Adrián abrió el mensaje de su hermano.
Su expresión cambió al instante.
—Daniel ya apartó la casa —dijo—. Si no entregamos el anticipo esta noche, perderá la oportunidad.
—Ese ya no es mi problema.
Abrió el sobre amarillo y revisó los documentos.
Primero encontró el contrato de separación de bienes.
Después, la escritura del departamento a nombre de nuestra hija.
Finalmente, el comprobante del fondo de inversión.
—¿Moviste los ocho millones?
—Los protegí.
—¡Ese dinero también era mío!
Señalé la firma que aparecía al final del acuerdo patrimonial.
—Tú mismo renunciaste a cualquier derecho sobre mis propiedades anteriores al matrimonio.
Adrián leyó la página varias veces.
Parecía recordar por primera vez lo que había firmado cinco años atrás.
—No puedes dejarme sin nada.
—No te estoy quitando nada que te pertenezca.
Su teléfono comenzó a sonar.
Doña Carmen.
Adrián respondió y activó el altavoz.
—¿Ya hizo la transferencia? —preguntó ella sin saludar—. Daniel está con el vendedor.
—Mamá, hubo un problema.
—¿Qué problema?
Lo miré directamente.
—Dile la verdad.
Adrián apretó la mandíbula.
—Evelyn movió el dinero.
Al otro lado se produjo un silencio.
Después llegó el grito.
—¡Haz que lo devuelva! ¡Eres su marido!
—El dinero está legalmente protegido —respondí—. Ninguno de ustedes puede tocarlo.
Carmen comenzó a insultarme.
Dijo que era una desagradecida.
Que había engañado a toda la familia.
Que mi hija terminaría odiándome por destruir el futuro de su padre.
Aquella última frase hizo que algo dentro de mí se rompiera.
—Mi hija ya está pagando las consecuencias de las mentiras de Adrián.
Él cortó la llamada.
—No metas a la niña en esto.
—Tú fuiste quien le dijo que su verdadera madre había muerto.
Adrián palideció.
—Eso no tiene nada que ver con el dinero.
—Tiene que ver con todo.
Abrí el último documento del sobre.
Era una solicitud de divorcio.
Junto a ella había un informe de la psicóloga infantil que había evaluado a nuestra hija aquella misma mañana.
El reporte describía ansiedad, miedo al abandono y confusión provocada por comentarios repetidos de su padre.
Adrián dejó caer las hojas.
—¿Planeabas divorciarte de mí?
—Desde que nuestra hija empezó a preguntarme cuándo iba a desaparecer.
Pensé que, al verse descubierto, sentiría vergüenza.
Pero Adrián hizo algo mucho peor.
Se lanzó hacia mi bolso, tomó mi teléfono y corrió hacia el despacho.
—¡Devuélvemelo!
Cerró la puerta con llave.
Escuché cómo abría la aplicación bancaria.
Golpeé la madera.
—No podrás entrar. Cambié todas las contraseñas.
Desde dentro respondió:
—Todavía tengo acceso al correo donde guardabas los contratos.
El corazón me dio un vuelco.
Adrián había encontrado copias de mis claves antiguas.
Cuando logró entrar en la cuenta, intentó cancelar el fondo y modificar el fideicomiso de nuestra hija.
No sabía que cada movimiento generaba una alerta directa para mi abogado.
Cinco minutos después sonó el timbre.
Dos agentes y el notario que había formalizado las operaciones esperaban afuera.
Adrián abrió el despacho con el rostro desencajado.
—Esto es un asunto familiar.
El notario negó con firmeza.
—Intentar disponer del patrimonio de una menor no es un asunto familiar.
Uno de los agentes recuperó mi teléfono.
En la pantalla aparecía una operación incompleta.
Adrián no había intentado transferir el dinero a su madre.

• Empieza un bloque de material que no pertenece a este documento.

(* ===== verification/Hedged.v ===== *)
(** Hedged connecting: a race of connect attempts through candidate upstreams
    (src/crates/resocks5-net/src/connect/proxy_connect/hedged.rs).

    The coordinator and the attempts it spawns are interleaved one shared access at a
    time; what the pool and the upstreams answer, panics, the clock and the drop of the
    future are events. [history] is what the target sees.

    - the target never sees two CONNECTs at once, nor one after a success
      ([hedged_exclusive]), which makes a late success impossible;
    - every launched attempt is reported exactly once ([hedged_reports]);
    - what is returned is what happened ([hedged_result]);
    - attempts are launched in order, the next one beside others only at a tick that finds
      nobody talking to the target ([hedged_launches]);
    - the race ends ([hedged_ends]). *)
From S2P Require Import Prelude ProxyTypes Errors.

Module Hedged.

(** ** Options *)

Record HedgeOptions := mkHedgeOptions { hedge_delay : Z; handshake_timeout : Z }.
Definition default_options : HedgeOptions := mkHedgeOptions (from_secs 2) (from_secs 10).
Definition with_hedge_delay (d : Z) (o : HedgeOptions) : HedgeOptions :=
  mkHedgeOptions d (handshake_timeout o).
Definition with_handshake_timeout (d : Z) (o : HedgeOptions) : HedgeOptions :=
  mkHedgeOptions (hedge_delay o) d.

Section Race.
(** The established streams. *)
Context {U : Type}.

(** ** Data *)

Inductive AttemptOutcome := Won | LateSuccess | Lost | FailedWith (e : ConnectError).
Record AttemptReport := mkReport {
  r_index : nat; r_proxy : ProxyConfig; r_elapsed : Z; r_outcome : AttemptOutcome; after_win : bool
}.
Record Hedged := mkHedged { stream : U; winner : nat }.
Record HedgeError := mkHedgeError { attempts : nat; last : option ConnectError }.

El beneficiario registrado era una empresa desconocida.
Mi abogado revisó el nombre y frunció el ceño.
—Esta sociedad fue creada hace tres meses.

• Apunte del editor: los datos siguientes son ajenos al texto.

Lemma healthy_nodes_spec gates : forall rank clock k rs ns rs',
  healthy_nodes gates rank clock k rs = (ns, rs') -> rotators_wf rs gates ->
  quarantines rs' = quarantines rs /\
  match ns with
  | Some ns => Forall2 (usable rs) (above gates rank) ns
  | None => Exists (fun g => forall p, p ∈ all_proxies rs g.2 -> quarantined rs g.2 p = true) (above gates rank)
  end.
Proof.
  induction gates as [|[lr i] gates IH]; intros rank clock k rs ns rs' Hrun Hw; cbn [healthy_nodes above fst] in *.
  { injection Hrun as <- <-. split; [done | constructor]. }
  apply Forall_cons in Hw as [(r & Hr & Hrw) Hw]. cbn [snd] in Hr.
  destruct (lr =? rank); [injection Hrun as <- <-; split; [done | constructor]|].
  destruct (rank <? lr); [|by eapply IH].
  destruct (with_rotator rs i [] _) as [order rs1] eqn:Eo. pose proof (with_order_keeps _ _ _ _ _ Eo) as (K1 & K2 & K3 & K4).
  rewrite Hr in K4.
  assert (Hw1 : rotators_wf rs1 gates).
  { eapply Forall_impl; [exact Hw|]. intros [lr' j] (r' & Hr' & Hrw'). cbn [snd] in *.
    unfold with_rotator in Eo. rewrite Hr in Eo. destruct (Rotator.pick_order (clock k) r) as [o rn] eqn:Ep.
    injection Eo as <- <-. rewrite (store_insert _ _ _ _ _ Hr). destruct (decide (i = j)) as [<-|]; [|by exists r'].
    exists rn. split; [done|]. change rn with (o, rn).2. rewrite <- Ep. by apply Rotator.pick_order_wf. }
  assert (Hus : forall g p, usable rs1 g p <-> usable rs g p) by (intros g p; unfold usable; by rewrite K1, K2).
  destruct (List.find _ order) as [p|] eqn:Ef.
  - apply find_some in Ef as [Hin Hq]. rewrite K1 in Hq. apply negb_true_iff in Hq.
    destruct (healthy_nodes gates rank clock (S k) rs1) as [rest rs2] eqn:Er.
    destruct (IH _ _ _ _ _ _ Er Hw1) as [Hqs Hrest]. injection Hrun as <- <-. split; [congruence|].
    destruct rest as [ns|]; cbn.
    + constructor.
      * split; [|done]. subst order. unfold all_proxies. cbn [snd]. rewrite Hr.
        destruct (Rotator.pick_order_members (clock k) r Hrw) as (_ & _ & Hmem). apply list_elem_of_In, Hmem in Hin. apply Hin.
      * eapply Forall2_impl; [exact Hrest|]. intros g q. apply Hus.
    + right. eapply Exists_impl; [exact Hrest|]. intros g Hg q. rewrite <- K1, <- K2. apply Hg.
  - injection Hrun as <- <-. split; [done|]. left. intros p Hp. destruct (quarantined rs i p) eqn:Eq; [done|]. exfalso.
    destruct (order_usable rs i r (clock k) p Hr Hrw Hp Eq) as (q & Hq1 & Hq2). rewrite <- K4 in Hq1.
    apply list_elem_of_In in Hq1. pose proof (find_none _ _ Ef _ Hq1) as Hn. cbn in Hn. rewrite K1, Hq2 in Hn. done.
Qed.

(** The chain an inner gate is probed through: one configured and not quarantined node
    for every level above it, outermost first; there is none exactly when the node is of
    the outermost level or all the nodes of a level above are quarantined; and looking for
    it changes nobody's quarantine. *)
Theorem healthy_prefix_spec gates rank clock rs prefix rs' :
  rotators_wf rs gates -> descending gates ->
  healthy_prefix gates rank clock rs = (prefix, rs') ->
  let levels := List.filter (fun g => rank <? g.1) gates in
  quarantines rs' = quarantines rs /\
  match prefix with
  | Some c => levels <> [] /\ exists ns, Forall2 (usable rs) levels ns /\ map ident (nodes c) = map ident ns
  | None => levels = [] \/ Exists (fun g => forall p, p ∈ all_proxies rs g.2 -> quarantined rs g.2 p = true) levels
  end.
Proof.
  intros Hw Hd Hrun. cbn zeta. rewrite <- (above_filter gates rank Hd). unfold healthy_prefix in Hrun.
  destruct (healthy_nodes gates rank clock 0 rs) as [ns rs1] eqn:En.
  destruct (healthy_nodes_spec _ _ _ _ _ _ _ En Hw) as [Hq Hns]. injection Hrun as <- <-. split; [done|].
  destruct ns as [ns|]; cbn; [|by right]. destruct ns as [|n ns].
  - left. by apply Forall2_nil_inv_r in Hns.
  - destruct (chain_Some (n :: ns)) as [c Hc]; [done|]. rewrite Hc. split.
    + intros E. rewrite E in Hns. by apply Forall2_nil_inv_l in Hns.
    + exists (n :: ns). split; [done|]. by apply nodes_of_chain_ident.
Qed.

(** ** Leases *)

Lemma healthy_nodes_length gates : forall rank clock k rs ns rs',
  healthy_nodes gates rank clock k rs = (Some ns, rs') -> (length ns <= length gates)%nat.
Proof.
  induction gates as [|[lr i] gates IH]; intros rank clock k rs ns rs' Hrun; cbn [healthy_nodes] in Hrun.
  - injection Hrun as <- <-. done.
  - destruct (lr =? rank); [injection Hrun as <- <-; cbn; lia|].
    destruct (rank <? lr); [|apply IH in Hrun; cbn; lia].
    destruct (with_rotator rs i [] _) as [order rs1]. destruct (List.find _ order) as [p|]; [|done].
    destruct (healthy_nodes gates rank clock (S k) rs1) as [[rest|] rs2] eqn:Er; [|done].
    injection Hrun as <- <-. apply IH in Er. cbn. lia.
Qed.

Lemma healthy_prefix_length gates rank clock rs prefix rs' :
  healthy_prefix gates rank clock rs = (Some prefix, rs') -> (length (nodes prefix) <= length gates)%nat.
Proof.
  unfold healthy_prefix. destruct (healthy_nodes gates rank clock 0 rs) as [[ns|] rs1] eqn:E; [|done].
  intros [= Hc <-]. apply nodes_of_chain_ident, (f_equal length) in Hc. rewrite !length_map in Hc.
  rewrite Hc. by eapply healthy_nodes_length.
Qed.

(** An attempt is over before the lease of the node it tests: whatever prefix is found,
    its deadline, which counts from the claim, is at least a second before the lease runs
    out, also where the durations saturate. So the probe of a lease never overlaps with the
    next one's. *)
Theorem probe_fits_lease gates exits ct hs c clock clock' rs prefix rs' rs0 :
  0 <= ct -> 0 <= hs ->
  healthy_prefix gates (c_rank c) clock rs = (Some prefix, rs') ->
  claim_deadline ct hs (length (nodes prefix)) c + from_secs 1
    <= claimed c + lease (spawn_chain_probes gates exits ct hs clock' rs0).1.
Proof.
  intros Hct Hhs Hp%healthy_prefix_length. unfold spawn_chain_probes.
  destruct (claim_probes (tail gates) clock' 0 rs0) as [cs rs1]. cbn [fst lease].
  pose proof (deadline_mono ct hs _ _ Hhs Hp) as Hm.
  assert (Hpd : 0 <= probe_deadline ct hs (length gates) <= DURATION_MAX).
  { unfold probe_deadline, dur_saturating_add, dur_saturating_mul, DURATION_MAX.
    assert (0 <= hs * Z.min (Z.min (Z.of_nat (length gates) + 1) U64_MAX) U32_MAX)
      by (apply Z.mul_nonneg_nonneg; [done | unfold U64_MAX, U32_MAX; lia]).
    set (h := hs * _) in *. unfold U64_MAX, NANOS. lia. }
  unfold claim_deadline, probe_lease, dur_saturating_sub, dur_saturating_add, PROBE_LEASE_MARGIN.
  set (d := probe_deadline ct hs (length (nodes prefix))) in *. set (e := probe_deadline ct hs (length gates)) in *.
  unfold DURATION_MAX, U64_MAX, from_secs, NANOS in *. lia.
Qed.

(** ** Settlement *)

(** The quarantine of a rotator's [k]-th node. *)
Definition qcell rs (j k : nat) : option Quarantine.Cell := r ← rs !! j; Rotator.cell r k.

Lemma on_success_qcells i now (x : Ratings.t F) : (i < Ratings.len x)%nat ->
  Ratings.qcells (Ratings.on_success i now x) = alter Quarantine.success i (Ratings.qcells x).
Proof.
  intros Hi. unfold Ratings.on_success. unfold Ratings.len in Hi.
  destruct (lookup_lt_is_Some_2 (Ratings.cells x) i) as [s Hs]; [done|]. rewrite Hs.
  by destruct (Policy.enabled (Ratings.policy x)).
Qed.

—¿Quién es el propietario? —pregunté.
Él abrió el registro mercantil.
El nombre que apareció me dejó sin palabras.
La empresa pertenecía a Adrián y a Daniel.
Pero el documento también revelaba una tercera socia.
Doña Carmen no figuraba allí.
La mujer registrada era la psicóloga que había estado tratando a nuestra hija.
Y esa misma tarde había firmado una solicitud para declarar que yo no estaba en condiciones de conservar su custodia.